[Start of Attachment]

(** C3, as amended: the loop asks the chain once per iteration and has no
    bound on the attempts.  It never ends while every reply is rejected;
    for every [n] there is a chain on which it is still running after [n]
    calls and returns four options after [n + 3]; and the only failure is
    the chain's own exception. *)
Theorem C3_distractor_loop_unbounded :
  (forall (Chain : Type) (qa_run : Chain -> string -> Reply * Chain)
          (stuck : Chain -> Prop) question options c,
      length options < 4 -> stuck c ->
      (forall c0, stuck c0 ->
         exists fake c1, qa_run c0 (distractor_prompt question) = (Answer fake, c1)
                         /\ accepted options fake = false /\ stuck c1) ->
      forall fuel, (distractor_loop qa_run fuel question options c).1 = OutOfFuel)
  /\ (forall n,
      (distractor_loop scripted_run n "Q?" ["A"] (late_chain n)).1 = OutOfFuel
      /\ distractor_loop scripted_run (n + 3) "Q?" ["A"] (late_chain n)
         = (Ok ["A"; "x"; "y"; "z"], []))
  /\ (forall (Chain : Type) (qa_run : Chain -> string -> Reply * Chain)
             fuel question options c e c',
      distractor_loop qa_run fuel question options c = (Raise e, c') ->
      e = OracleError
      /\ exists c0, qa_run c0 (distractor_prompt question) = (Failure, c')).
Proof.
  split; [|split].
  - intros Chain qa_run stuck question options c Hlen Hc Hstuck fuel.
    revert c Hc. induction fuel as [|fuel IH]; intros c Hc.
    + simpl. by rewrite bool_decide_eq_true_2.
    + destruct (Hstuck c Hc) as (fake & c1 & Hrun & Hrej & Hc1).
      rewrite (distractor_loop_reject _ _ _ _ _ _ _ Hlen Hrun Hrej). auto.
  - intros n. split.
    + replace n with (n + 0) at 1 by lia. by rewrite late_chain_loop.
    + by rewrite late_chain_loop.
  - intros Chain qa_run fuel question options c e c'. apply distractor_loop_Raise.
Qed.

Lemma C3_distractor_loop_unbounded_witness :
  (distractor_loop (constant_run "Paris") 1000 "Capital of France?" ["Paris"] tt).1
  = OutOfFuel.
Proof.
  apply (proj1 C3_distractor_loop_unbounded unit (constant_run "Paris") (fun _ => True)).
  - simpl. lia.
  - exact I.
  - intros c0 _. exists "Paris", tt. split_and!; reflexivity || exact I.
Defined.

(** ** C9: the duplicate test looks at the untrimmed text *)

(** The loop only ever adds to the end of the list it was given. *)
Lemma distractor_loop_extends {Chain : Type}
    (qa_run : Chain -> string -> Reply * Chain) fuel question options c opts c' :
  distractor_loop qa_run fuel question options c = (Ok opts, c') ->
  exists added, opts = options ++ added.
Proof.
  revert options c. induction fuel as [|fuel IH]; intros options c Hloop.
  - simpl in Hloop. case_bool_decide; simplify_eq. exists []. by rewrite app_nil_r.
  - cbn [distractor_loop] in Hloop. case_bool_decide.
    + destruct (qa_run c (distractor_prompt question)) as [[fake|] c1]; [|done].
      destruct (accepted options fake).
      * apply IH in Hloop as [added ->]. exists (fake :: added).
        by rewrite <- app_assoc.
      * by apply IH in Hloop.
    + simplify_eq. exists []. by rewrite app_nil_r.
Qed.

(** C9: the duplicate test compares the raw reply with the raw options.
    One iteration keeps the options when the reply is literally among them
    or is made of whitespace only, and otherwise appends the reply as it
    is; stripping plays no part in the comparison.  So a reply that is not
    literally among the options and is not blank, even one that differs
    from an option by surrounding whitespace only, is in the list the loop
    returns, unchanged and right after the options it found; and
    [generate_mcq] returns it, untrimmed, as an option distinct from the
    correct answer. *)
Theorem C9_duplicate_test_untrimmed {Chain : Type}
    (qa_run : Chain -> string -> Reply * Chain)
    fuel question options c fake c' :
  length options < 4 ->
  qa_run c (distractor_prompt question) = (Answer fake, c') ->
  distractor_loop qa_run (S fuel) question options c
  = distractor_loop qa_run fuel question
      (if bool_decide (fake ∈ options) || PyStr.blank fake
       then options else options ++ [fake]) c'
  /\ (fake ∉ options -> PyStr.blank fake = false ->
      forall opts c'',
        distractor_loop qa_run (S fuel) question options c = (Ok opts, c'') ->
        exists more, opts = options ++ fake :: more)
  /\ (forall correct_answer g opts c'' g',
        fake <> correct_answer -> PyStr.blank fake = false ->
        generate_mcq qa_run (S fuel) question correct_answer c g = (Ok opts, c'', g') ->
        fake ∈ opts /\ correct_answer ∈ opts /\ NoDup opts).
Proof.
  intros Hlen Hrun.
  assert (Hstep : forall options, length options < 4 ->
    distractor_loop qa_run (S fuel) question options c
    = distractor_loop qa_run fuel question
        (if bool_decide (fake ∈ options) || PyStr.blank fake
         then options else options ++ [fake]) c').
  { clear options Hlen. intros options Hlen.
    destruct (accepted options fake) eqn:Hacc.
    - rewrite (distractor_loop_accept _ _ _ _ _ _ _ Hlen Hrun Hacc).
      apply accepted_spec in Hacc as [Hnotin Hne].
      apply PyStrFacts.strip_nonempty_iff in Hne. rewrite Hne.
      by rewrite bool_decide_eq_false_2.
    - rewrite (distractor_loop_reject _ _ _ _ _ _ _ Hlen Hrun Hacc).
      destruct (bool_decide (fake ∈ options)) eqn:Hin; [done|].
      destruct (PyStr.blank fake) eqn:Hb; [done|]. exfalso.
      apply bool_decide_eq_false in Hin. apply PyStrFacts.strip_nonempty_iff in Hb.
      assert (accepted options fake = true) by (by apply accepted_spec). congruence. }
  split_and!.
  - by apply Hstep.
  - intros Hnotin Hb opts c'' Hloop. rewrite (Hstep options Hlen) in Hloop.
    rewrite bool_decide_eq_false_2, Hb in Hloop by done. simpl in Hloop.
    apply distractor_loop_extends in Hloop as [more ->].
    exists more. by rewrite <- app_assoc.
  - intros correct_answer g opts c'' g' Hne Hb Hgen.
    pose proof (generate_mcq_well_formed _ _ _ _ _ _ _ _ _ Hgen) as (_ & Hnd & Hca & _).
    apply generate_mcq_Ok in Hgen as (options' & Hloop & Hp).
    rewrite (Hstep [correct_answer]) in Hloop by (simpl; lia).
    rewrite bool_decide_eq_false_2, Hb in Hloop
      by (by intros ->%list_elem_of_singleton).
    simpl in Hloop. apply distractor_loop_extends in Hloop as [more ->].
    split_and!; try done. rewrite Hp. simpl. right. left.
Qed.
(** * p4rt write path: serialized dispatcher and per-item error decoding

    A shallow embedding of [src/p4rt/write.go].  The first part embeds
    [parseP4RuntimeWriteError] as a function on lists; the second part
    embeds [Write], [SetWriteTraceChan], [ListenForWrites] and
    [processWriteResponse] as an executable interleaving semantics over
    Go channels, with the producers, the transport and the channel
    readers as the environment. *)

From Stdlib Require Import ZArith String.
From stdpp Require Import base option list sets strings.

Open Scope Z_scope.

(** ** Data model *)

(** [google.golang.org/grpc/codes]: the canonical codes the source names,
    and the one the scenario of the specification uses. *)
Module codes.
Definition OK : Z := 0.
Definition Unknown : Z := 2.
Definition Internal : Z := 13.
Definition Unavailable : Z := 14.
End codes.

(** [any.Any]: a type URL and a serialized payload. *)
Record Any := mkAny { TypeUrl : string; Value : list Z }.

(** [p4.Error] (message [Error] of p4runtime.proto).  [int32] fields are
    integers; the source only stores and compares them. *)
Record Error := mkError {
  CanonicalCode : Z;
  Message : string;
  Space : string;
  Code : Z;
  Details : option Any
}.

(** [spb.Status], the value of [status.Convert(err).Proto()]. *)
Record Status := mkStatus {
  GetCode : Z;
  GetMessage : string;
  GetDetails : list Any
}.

[End of Attachment]
[Start of Attachment]

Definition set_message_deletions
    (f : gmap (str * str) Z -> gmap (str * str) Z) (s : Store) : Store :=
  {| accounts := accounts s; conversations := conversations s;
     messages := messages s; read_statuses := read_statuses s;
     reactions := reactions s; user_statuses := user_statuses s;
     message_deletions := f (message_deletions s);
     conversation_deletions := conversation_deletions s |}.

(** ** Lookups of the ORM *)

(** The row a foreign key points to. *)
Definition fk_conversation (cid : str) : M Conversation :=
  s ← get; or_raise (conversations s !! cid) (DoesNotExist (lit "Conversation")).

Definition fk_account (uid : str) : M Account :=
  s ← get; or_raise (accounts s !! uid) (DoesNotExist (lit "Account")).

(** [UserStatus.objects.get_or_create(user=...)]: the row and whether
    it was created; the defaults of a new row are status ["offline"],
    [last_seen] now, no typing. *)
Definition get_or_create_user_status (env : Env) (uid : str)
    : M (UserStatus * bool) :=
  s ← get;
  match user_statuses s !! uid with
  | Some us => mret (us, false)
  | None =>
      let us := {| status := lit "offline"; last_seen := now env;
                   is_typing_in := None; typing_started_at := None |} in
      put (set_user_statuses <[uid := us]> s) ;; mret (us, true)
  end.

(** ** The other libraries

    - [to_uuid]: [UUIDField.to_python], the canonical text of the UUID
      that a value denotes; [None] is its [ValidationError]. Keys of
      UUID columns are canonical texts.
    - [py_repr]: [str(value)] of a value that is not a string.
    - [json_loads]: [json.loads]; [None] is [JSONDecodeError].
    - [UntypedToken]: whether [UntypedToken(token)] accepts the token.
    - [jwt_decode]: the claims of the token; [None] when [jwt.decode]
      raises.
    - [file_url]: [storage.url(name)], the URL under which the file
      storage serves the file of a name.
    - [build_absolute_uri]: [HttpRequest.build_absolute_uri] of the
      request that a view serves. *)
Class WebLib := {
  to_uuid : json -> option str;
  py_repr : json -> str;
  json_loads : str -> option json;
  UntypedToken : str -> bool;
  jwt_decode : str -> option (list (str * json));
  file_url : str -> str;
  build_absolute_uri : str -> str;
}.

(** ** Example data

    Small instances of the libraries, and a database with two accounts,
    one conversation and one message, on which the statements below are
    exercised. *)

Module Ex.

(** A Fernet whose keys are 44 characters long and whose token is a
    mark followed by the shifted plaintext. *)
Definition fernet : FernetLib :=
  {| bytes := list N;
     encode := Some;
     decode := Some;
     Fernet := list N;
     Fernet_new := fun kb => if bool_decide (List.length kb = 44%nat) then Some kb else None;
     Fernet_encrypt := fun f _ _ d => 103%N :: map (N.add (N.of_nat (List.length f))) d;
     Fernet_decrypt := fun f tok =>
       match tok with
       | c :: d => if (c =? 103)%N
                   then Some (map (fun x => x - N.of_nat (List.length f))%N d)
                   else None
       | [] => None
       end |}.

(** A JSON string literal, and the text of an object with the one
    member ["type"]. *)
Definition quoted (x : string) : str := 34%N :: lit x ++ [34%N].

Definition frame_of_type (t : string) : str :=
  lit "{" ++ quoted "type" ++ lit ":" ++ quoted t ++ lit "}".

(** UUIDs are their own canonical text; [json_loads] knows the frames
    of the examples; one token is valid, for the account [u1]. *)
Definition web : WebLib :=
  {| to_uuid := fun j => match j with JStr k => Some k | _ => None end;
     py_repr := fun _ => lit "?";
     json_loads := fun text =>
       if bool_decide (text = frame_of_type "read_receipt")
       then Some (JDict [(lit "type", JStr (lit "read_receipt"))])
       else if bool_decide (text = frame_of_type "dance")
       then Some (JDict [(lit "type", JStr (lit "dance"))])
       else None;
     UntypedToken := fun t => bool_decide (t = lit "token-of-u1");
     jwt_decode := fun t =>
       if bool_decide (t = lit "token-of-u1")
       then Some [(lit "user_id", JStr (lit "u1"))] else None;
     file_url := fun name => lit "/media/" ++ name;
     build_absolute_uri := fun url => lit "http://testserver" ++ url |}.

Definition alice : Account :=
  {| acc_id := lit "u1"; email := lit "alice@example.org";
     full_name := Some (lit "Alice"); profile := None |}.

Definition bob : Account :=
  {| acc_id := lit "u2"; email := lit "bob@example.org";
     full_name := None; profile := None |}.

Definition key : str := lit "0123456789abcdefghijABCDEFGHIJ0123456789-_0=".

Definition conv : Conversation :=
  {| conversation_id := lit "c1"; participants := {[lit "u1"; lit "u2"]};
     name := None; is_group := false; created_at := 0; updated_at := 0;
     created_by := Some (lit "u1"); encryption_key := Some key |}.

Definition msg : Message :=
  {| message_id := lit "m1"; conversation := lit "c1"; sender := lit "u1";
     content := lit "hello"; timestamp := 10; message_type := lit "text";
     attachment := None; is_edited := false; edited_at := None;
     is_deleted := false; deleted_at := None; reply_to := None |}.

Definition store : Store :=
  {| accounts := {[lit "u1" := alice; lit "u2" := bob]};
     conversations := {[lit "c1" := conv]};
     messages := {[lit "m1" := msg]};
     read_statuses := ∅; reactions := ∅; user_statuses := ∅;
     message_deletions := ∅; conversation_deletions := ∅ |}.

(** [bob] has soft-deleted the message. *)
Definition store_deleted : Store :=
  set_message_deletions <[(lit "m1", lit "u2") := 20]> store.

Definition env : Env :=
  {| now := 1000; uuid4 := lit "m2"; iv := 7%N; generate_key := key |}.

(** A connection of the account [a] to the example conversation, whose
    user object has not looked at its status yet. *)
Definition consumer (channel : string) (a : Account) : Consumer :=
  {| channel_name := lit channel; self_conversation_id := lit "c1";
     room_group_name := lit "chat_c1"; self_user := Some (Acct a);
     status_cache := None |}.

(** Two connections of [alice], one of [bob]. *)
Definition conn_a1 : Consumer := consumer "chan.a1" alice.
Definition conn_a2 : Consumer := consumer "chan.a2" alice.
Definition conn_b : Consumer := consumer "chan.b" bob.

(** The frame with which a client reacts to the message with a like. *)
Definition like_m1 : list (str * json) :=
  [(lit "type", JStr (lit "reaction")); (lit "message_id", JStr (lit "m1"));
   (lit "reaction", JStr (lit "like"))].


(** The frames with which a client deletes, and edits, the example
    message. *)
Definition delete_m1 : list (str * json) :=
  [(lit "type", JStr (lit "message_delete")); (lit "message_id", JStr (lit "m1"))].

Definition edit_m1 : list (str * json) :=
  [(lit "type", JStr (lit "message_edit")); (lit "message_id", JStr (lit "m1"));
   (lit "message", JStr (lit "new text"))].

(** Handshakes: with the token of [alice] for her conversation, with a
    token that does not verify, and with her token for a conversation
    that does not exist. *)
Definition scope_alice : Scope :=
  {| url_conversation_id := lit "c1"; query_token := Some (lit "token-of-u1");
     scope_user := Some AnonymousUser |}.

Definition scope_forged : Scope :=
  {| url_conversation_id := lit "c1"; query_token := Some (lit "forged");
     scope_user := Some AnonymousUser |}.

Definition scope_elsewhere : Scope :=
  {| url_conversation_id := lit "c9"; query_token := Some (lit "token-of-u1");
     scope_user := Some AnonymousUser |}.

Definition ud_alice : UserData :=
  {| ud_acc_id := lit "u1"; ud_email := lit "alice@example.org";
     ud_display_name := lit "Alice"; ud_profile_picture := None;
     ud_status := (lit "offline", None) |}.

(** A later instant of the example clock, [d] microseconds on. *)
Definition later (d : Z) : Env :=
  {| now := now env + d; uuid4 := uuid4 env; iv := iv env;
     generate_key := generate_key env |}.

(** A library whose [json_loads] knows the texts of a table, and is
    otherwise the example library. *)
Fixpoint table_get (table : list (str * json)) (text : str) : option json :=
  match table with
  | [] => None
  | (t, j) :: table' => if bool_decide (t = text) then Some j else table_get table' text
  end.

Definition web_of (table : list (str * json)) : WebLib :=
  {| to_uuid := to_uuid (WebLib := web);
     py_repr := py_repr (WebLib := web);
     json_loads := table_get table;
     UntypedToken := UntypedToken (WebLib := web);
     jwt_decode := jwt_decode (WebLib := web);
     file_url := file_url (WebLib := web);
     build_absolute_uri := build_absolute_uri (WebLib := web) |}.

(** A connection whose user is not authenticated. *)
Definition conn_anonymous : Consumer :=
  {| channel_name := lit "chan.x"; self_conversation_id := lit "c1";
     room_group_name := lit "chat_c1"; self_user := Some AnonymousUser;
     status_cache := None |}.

[End of Attachment]

TASK REQUIREMENTS »
Looking at the entries above, count the lines that contain the string "Consumer", then give the number and nothing else.

EXPECTED OUTPUT »
5